I’m tired of violence in horror films


Talk to a lot of people nowadays and they’ll tell you that a horror film isn’t worth the time or effort to be seen unless it has some “great gore” or “brutal kills”. Since I refuse to support Rob Zombie (who says liberals don’t have any principles?), I’ve had to read a lot of reviews in order to get a sense of what H2 is all about. Quite a few people have said that it’s crap…but at least it’s got angry bloody deaths! The new Final Destination movie, I would argue, exists only to show death scenes (when it decides to, some of the deaths aren’t even shown). There is no character development and no plot. It moves forward only to give the audience “what they want”: death upon death. The Saw sequels are no different.

I’ve been thinking about this issue of violence and horror for a few weeks now. It’s crossed my mind for a few months prior to that but it really started to crystallize for me during a recent discussion about Outpost Doom. A couple weekends back, Jeff, Deejay, Spooky, and myself watched the rough cut of OD. The goal was to find scenes that could be trimmed and get general feedback on possible improvements. Our friend and actor Jeremy was there to give an outside perspective. He believed there wasn’t enough blood and gore to keep the film interesting. That it was a lot of talking and that the “whodunnit” that is the central pillar of the film was something nobody would care about. So we all had, not really a debate, but a discussion on whether or not it would be a smart move to “punch up” Outpost Doom with more blood and guts. There are multiple places in the film where we could do a sort of flashback sequence showing stuff that happened during a few of the stories that the character tell. Long story short: some of us felt the film should stand as it is, others that it should appeal more to what horror fans “expect”. Jeff made a general analogy that I thought was good. Do you go with Death Proof or Planet Terror?ย  In DP, the violence is sporadic and not the main focus, whereas PT it’s all action and violence all the time. Granted, I’m in no way saying OD is in the same galaxy as DP, but the general idea is that Outpost Doom is far more Death Proof (in that it has lots of dialogue, sporadic violence, etc.) than it is Planet Terror. We made no definitive decision that weekend on what direction we would go, but as the director, it’s my responsibility to decide: and I’ve decided “No” on the extra violence.

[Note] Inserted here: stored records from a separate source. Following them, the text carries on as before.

Definition limits_with_daily (n : Z) : Limits :=
  {| searches_per_day := n;
     profiles_per_day := profiles_per_day default_limits;
     connection_requests_per_day := connection_requests_per_day default_limits;
     searches_per_hour := searches_per_hour default_limits;
     profiles_per_hour := profiles_per_hour default_limits;
     min_delay_between_searches := min_delay_between_searches default_limits;
     max_delay_between_searches := max_delay_between_searches default_limits;
     min_delay_between_profiles := min_delay_between_profiles default_limits;
     max_delay_between_profiles := max_delay_between_profiles default_limits;
     backoff_multiplier := backoff_multiplier default_limits;
     max_backoff := max_backoff default_limits;
     jitter_range := jitter_range default_limits;
     max_continuous_searches := max_continuous_searches default_limits;
     break_duration_min := break_duration_min default_limits;
     break_duration_max := break_duration_max default_limits |}.

(** A limiter freshly constructed with nothing stored. *)
Definition fresh_sys (lim : Limits) : Sys := init sample_ambient lim None 0 0.

(** A limiter that has recorded four searches today. *)
Definition busy_sys : Sys :=
  run_ops sample_ambient
    [RecordSearch true; RecordSearch false; RecordSearch true; RecordSearch true]
    (fresh_sys default_limits).

(** A limiter after an emergency stop. *)
Definition stopped_sys : Sys :=
  snd (emergency_stop sample_ambient (fresh_sys default_limits)).



(** The pair [min_delay, max_delay] that [get_delay] selects. *)
Definition delay_range (lim : Limits) (action_type : string) : Q * Q :=
  if String.eqb action_type "search"
  then (min_delay_between_searches lim, max_delay_between_searches lim)
  else (min_delay_between_profiles lim, max_delay_between_profiles lim).

(** The clamped draw of [get_delay] and the jitter drawn from it. *)
Definition clamped_draw (mn mx z : Q) : Q :=
  maxQ mn (minQ mx (gauss_of ((mn + mx) / 2) ((mx - mn) / 6) z)).

Definition jitter_draw (base jr u : Q) : Q :=
  uniform_of (- (base * jr)) (base * jr) u.





(** The state dictionary after the break of [can_search] is taken as
    done at time [t]. *)
Definition break_done (t : Q) (st : State) : State :=
  set_last_break_time t (set_continuous_searches 0 st).




(** A limiter that has recorded five searches in a row. *)
Definition tired_sys : Sys :=
  run_ops sample_ambient
    [RecordSearch true; RecordSearch true; RecordSearch true; RecordSearch true;
     RecordSearch true]
    (fresh_sys default_limits).

(** A limiter that has viewed a profile. *)
Definition viewer_sys : Sys :=
  run_ops sample_ambient [RecordProfileView true] (fresh_sys default_limits).


End RateLimiter.

(** ** linkedin_sales_navigator.py *)

Module SalesNavigator.
Import Py.

(** *** Intent, keyword optimiser and search URL *)

(** [intent["company_criteria"]]: a dictionary with at most the keys
    [size] and [funding]. *)
Record CompanyCriteria := {
  size : option string;
  funding : option string
}.

(** The dictionary [parse_intent] returns. *)
Record Intent := {
  roles : list string;
  skills : list string;
  locations : list string;
  company_criteria : CompanyCriteria;
  seniority : list string;
  keywords_raw : string
}.

(** The dictionary [parse_query_filters] returns; [native_filters] keeps
    the insertion order of the Python dictionary, and [intent] is [None]
    when the key is missing. *)
Record SearchFilters := {
  keywords : string;
  native_filters : list (string * string);
  intent : option Intent
}.

Definition dquote : string := String (ascii_of_nat 34) EmptyString.

(** [f'"{role}"']. *)
Definition quoted (role : string) : string := dquote +:+ role +:+ dquote.

(** The ASCII members of [stop_words]; the remaining members are not
    ASCII and no cleaned ASCII token equals one of them. *)
Definition stop_words : list string :=
  ["the"; "and"; "or"; "in"; "on"; "at"; "to"; "for"; "of"; "with"; "by"].

Definition in_strings (w : string) (ws : list string) : bool :=
  existsb (String.eqb w) ws.

Definition _extract_simple_keywords (query : string) : list string :=
  let words := split (lower query) in
  flat_map
    (fun word =>
       let clean_word := filter_chars isalnum word in
       if (2 <? String.length clean_word)%nat && negb (in_strings clean_word stop_words)
       then [clean_word] else [])
    words.

Definition generate_optimized_keywords (i : Intent) : string :=
  let keyword_parts : list string := [] in
  let keyword_parts :=
    if truthy_list (roles i) then
      let roles2 := take 2 (roles i) in
      let role_string := join " OR " (map quoted roles2) in
      keyword_parts ++ ["(" +:+ role_string +:+ ")"]
    else keyword_parts in
  let keyword_parts :=
    if truthy_list (skills i) then
      let skills_string := join " OR " (take 2 (skills i)) in
      if truthy_list keyword_parts
      then keyword_parts ++ ["AND (" +:+ skills_string +:+ ")"]
      else keyword_parts ++ [skills_string]
    else keyword_parts in
  if negb (truthy_list keyword_parts) then
    let simple_terms := _extract_simple_keywords (keywords_raw i) in
    join " OR " (take 2 simple_terms)
  else join " " keyword_parts.

(** The rules of the design document for the keyword expression, over
    the role terms, the skill terms and the simple tokens it includes:
    the role terms quoted, joined with OR and wrapped in parentheses;
    the skill terms joined with OR, prefixed with AND and wrapped in
    parentheses when there is a role clause; and, when neither clause is
    produced, the simple tokens joined with OR. *)
Definition role_clause (role_terms : list string) : string :=
  "(" +:+ join " OR " (map quoted role_terms) +:+ ")".

Definition skill_clause (after_roles : bool) (skill_terms : list string) : string :=
  if after_roles then "AND (" +:+ join " OR " skill_terms +:+ ")"
  else join " OR " skill_terms.

Definition optimize_spec (role_terms skill_terms tokens : list string) : string :=
  match role_terms, skill_terms with
  | [], [] => join " OR " tokens
  | _ :: _, [] => role_clause role_terms
  | [], _ :: _ => skill_clause false skill_terms
  | _ :: _, _ :: _ => role_clause role_terms +:+ " " +:+ skill_clause true skill_terms
  end.

(** [d.get(key, default)] on an insertion-ordered dictionary. *)
Fixpoint dict_get (key : string) (d : list (string * string)) (default : string) : string :=
  match d with
  | [] => default
  | (k, v) :: rest => if String.eqb k key then v else dict_get key rest default
  end.

Definition build_sales_nav_url (filters : SearchFilters) (search_type : string) : string :=
  let base_url := "https://www.linkedin.com/sales/search/" +:+ search_type in
  let params : list string :=
    if truthy_str (keywords filters)
    then ["keywords=" +:+ quote_plus (keywords filters)] else [] in
  let params :=
    params ++
    flat_map
      (fun kv : string * string =>
         let (filter_key, filter_value) := kv in
         if truthy_str filter_value then
           if String.eqb filter_key "currentJobTitle" && String.eqb filter_value "true"
           then ["currentJobTitle=true"]
           else [filter_key +:+ "=" +:+ quote_plus filter_value]
         else [])
      (native_filters filters) in
  if truthy_list params then base_url +:+ "?" +:+ join "&" params else base_url.

(** [key in d] and [d[key]] on an insertion-ordered dictionary. *)
Fixpoint dict_find (key : string) (d : list (string * string)) : option string :=
  match d with
  | [] => None
  | (k, v) :: rest => if String.eqb k key then Some v else dict_find key rest
  end.
(** * hvcsadmin: the parse / resolve / mutate engine of [scripts/hvcsadmin.py]

    A shallow embedding of the vty-server administration helper and the
    properties its specification states about it.

    Conventions of the embedding.
    - A Python [str] is a [string]; a character is an [ascii], read as the
      code point 0..255 it denotes.  The character classes below are the
      classes of Python's [re] for [str] patterns restricted to that range.
    - [re.match] and [re.search] are interpreted by a small backtracking
      matcher with greedy quantifiers and numbered groups, the fragment of
      [re] that the script uses.
    - The operating system is a parameter: a type of worlds with the
      primitives the script calls ([os.path.exists], [open], [os.listdir],
      the [systool] subprocess).  Every call is recorded in a log, so that
      "no write is performed" and "no resolution is attempted" are
      statements about that log.
    - The start of the script, the platform check and [main], is embedded
      as well.  The parser of the command line is a library of the
      interpreter: what it returns for a command line is a parameter, as
      are the path of the platform file and the limit of [int]. *)

From Stdlib Require Import String Ascii List Bool NArith ZArith Lia.
Import ListNotations.
Open Scope list_scope.
Open Scope string_scope.

(** ** Characters and character classes *)

Module CharClass.

Definition code (c : ascii) : N := N_of_ascii c.

Definition between (lo hi : N) (c : ascii) : bool :=
  (lo <=? code c)%N && (code c <=? hi)%N.

Definition is_code (n : N) (c : ascii) : bool := (code c =? n)%N.

Definition newline : ascii := ascii_of_N 10.

(** The double quote. *)
Definition dquote : ascii := ascii_of_N 34.

(** [\s] on a [str] pattern, and the characters [str.strip()] removes:
    TAB LF VT FF CR, FS GS RS US, space, NEL and NBSP. *)
Definition space (c : ascii) : bool :=
  between 9 13 c || between 28 32 c || is_code 133 c || is_code 160 c.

Maybe I’m getting old and times are changing, but more and more I’ve grown to despise films and filmmakers who make the actual act of violence the central focus of their films. I’m not innocent in that. When we made The Grand Horror, that was the entire point. Sure, I felt I had the potential for a good story but we weren’t focused on telling that story. We just wanted to kill everybody as quickly as possible (or as slowly, it turns out). A large part of that had to do with the fact that we instantly decided to make a movie in a month and not a lot of planning went into anything. And of course, we had no idea what the fuck we were doing. Outpost Doom was different. I honestly put a lot of time into the script. I tried to make sure there were no loose ends. I tried to make sure that everything would “make sense” when someone went back to think about it. I sort of view Outpost Doom as my first real movie. Not that I don’t hold a special place in my heart for TGH, I’ll love that piece of shit until I die, just that OD is the first thing I’ve done that my “vision” has sort of been applied; where I’ve been allowed to do a lot of the things I’ve wanted to do. And because of this, as I was writing the script, I naturally drew upon my influences and the filmmakers that I most admire. People like Terence Fisher, Val Lewton, and James Whale. Even non-horror figures like Yasujiro Ozu (whose unique low angel-static camera style was in the back of my mind). The consequence to these influences was that violence is not the central pillar of the film. Story is.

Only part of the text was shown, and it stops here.